### INSTRUCTIONS TO FOLLOW
Restrict the output to the lines below starting at the one that contains "[-> |]; [| set_solver]." and ending at the one that contains "rewrite <- Hdom.", and restate them word for word, both ends included.

Stored data
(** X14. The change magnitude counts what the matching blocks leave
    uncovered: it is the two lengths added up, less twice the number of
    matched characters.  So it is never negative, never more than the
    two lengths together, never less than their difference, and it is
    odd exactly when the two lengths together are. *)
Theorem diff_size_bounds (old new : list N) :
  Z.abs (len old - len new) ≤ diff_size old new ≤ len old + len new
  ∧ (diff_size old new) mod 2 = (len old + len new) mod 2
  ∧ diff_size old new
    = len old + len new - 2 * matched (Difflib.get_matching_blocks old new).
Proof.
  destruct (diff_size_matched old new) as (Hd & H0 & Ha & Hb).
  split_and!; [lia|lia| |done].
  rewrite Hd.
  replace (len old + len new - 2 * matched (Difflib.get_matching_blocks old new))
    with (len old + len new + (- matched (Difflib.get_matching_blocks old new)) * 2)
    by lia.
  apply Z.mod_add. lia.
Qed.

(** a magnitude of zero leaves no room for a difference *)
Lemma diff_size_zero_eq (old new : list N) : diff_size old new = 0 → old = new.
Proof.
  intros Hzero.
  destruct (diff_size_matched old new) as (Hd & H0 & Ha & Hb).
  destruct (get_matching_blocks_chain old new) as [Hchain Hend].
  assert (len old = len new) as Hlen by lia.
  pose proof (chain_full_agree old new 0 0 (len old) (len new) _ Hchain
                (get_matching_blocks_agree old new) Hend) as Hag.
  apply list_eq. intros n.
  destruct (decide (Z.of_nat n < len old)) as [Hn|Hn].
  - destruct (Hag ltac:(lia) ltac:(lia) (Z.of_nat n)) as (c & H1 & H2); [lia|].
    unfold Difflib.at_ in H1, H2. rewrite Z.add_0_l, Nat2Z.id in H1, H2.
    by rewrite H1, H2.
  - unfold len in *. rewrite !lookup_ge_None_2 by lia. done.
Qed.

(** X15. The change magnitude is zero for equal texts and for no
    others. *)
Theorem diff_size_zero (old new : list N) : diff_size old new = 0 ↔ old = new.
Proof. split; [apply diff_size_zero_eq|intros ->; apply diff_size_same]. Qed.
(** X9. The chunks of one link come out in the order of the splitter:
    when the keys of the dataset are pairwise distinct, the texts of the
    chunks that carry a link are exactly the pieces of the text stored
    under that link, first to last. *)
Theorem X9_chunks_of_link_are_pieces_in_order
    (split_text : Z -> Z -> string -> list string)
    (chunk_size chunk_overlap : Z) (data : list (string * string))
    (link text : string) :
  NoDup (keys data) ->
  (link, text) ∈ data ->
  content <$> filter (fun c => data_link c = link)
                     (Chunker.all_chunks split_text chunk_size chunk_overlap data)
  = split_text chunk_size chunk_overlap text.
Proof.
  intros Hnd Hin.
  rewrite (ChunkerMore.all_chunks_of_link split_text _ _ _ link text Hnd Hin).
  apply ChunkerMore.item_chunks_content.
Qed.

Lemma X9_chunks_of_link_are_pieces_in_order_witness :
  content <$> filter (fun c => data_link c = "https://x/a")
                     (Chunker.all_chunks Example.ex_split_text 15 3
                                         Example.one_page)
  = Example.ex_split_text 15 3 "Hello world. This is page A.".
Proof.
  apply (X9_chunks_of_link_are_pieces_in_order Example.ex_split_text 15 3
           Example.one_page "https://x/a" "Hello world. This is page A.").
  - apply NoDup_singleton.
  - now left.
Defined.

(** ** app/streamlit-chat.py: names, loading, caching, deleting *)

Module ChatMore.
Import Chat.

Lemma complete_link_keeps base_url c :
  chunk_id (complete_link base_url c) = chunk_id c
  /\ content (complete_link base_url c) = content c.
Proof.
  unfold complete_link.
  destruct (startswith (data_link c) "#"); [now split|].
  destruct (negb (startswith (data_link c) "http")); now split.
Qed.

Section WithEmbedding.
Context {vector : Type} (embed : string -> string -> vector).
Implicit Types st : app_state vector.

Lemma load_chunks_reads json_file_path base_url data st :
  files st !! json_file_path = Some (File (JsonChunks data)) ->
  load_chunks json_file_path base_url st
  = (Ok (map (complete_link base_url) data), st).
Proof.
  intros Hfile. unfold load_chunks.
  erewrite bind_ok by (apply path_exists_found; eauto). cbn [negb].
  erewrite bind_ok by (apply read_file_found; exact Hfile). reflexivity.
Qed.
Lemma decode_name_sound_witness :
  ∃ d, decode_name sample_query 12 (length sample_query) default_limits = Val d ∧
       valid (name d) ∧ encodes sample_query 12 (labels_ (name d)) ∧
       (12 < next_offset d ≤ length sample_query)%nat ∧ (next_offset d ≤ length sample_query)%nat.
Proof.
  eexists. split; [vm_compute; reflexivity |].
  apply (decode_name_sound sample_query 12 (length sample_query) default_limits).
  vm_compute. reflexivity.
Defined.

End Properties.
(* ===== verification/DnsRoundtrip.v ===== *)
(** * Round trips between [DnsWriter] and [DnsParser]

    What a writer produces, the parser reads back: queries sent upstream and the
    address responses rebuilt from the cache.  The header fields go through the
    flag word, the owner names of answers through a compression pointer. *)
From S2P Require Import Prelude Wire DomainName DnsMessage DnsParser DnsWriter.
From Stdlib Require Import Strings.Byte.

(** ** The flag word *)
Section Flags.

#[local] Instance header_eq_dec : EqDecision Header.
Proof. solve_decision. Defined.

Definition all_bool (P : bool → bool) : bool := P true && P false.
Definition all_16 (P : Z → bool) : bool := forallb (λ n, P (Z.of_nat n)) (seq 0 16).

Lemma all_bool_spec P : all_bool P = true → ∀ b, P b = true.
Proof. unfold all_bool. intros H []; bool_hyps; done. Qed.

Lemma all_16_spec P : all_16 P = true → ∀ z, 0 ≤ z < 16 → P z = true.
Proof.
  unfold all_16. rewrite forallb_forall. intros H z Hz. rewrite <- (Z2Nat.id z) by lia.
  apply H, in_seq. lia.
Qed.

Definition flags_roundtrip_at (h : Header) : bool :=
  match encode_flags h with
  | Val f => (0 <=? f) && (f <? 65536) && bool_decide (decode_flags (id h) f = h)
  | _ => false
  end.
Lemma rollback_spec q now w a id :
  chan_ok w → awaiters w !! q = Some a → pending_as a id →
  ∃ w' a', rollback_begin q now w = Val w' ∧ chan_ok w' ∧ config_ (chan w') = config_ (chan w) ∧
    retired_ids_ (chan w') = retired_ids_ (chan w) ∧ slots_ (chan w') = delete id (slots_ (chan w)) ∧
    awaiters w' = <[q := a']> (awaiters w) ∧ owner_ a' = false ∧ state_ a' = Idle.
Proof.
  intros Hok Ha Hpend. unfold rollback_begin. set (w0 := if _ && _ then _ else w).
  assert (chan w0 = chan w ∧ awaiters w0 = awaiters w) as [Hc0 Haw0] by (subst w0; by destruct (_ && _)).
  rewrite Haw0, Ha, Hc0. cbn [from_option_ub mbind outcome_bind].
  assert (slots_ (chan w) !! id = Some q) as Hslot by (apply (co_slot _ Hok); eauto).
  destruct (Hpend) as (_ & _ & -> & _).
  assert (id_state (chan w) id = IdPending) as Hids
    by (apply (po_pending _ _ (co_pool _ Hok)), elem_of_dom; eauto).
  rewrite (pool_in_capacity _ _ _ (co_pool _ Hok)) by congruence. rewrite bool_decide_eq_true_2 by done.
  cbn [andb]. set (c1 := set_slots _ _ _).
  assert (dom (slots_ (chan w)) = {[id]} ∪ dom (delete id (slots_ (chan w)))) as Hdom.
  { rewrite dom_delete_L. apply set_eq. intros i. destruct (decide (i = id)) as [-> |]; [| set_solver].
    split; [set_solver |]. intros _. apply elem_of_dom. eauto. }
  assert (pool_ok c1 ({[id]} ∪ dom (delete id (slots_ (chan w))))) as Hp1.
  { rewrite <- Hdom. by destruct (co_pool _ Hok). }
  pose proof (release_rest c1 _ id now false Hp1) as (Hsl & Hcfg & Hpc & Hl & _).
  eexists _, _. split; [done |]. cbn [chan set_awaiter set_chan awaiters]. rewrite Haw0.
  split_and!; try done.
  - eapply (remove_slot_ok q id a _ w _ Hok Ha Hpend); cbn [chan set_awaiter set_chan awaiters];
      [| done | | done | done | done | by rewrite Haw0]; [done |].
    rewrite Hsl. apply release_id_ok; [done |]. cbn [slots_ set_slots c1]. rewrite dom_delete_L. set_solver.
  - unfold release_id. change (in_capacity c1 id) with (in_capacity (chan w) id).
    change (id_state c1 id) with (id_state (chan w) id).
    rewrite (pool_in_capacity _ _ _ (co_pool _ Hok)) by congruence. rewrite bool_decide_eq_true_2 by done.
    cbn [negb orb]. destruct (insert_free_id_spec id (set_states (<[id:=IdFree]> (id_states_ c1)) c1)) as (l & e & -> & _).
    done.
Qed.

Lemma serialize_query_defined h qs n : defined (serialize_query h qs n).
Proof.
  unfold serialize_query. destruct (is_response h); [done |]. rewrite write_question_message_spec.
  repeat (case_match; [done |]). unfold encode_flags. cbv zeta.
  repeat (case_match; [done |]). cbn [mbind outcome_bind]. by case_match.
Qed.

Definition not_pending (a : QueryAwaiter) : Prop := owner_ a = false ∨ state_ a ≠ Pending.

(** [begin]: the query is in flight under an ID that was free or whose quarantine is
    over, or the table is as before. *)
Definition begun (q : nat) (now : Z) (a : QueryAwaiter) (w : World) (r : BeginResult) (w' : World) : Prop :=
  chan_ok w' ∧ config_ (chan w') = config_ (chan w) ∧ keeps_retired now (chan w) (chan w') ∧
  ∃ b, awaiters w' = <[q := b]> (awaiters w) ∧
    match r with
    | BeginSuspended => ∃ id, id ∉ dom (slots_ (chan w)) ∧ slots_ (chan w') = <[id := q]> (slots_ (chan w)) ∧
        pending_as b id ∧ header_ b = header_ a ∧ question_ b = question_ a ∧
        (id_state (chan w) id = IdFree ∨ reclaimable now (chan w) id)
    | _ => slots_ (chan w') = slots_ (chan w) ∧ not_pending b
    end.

### ANSWER SPACE
  { rewrite dom_delete_L. apply set_eq. intros i. destruct (decide (i = id)) as [-> |]; [| set_solver].
    split; [set_solver |]. intros _. apply elem_of_dom. eauto. }
  assert (pool_ok c1 ({[id]} ∪ dom (delete id (slots_ (chan w))))) as Hp1.
  { rewrite <- Hdom. by destruct (co_pool _ Hok). }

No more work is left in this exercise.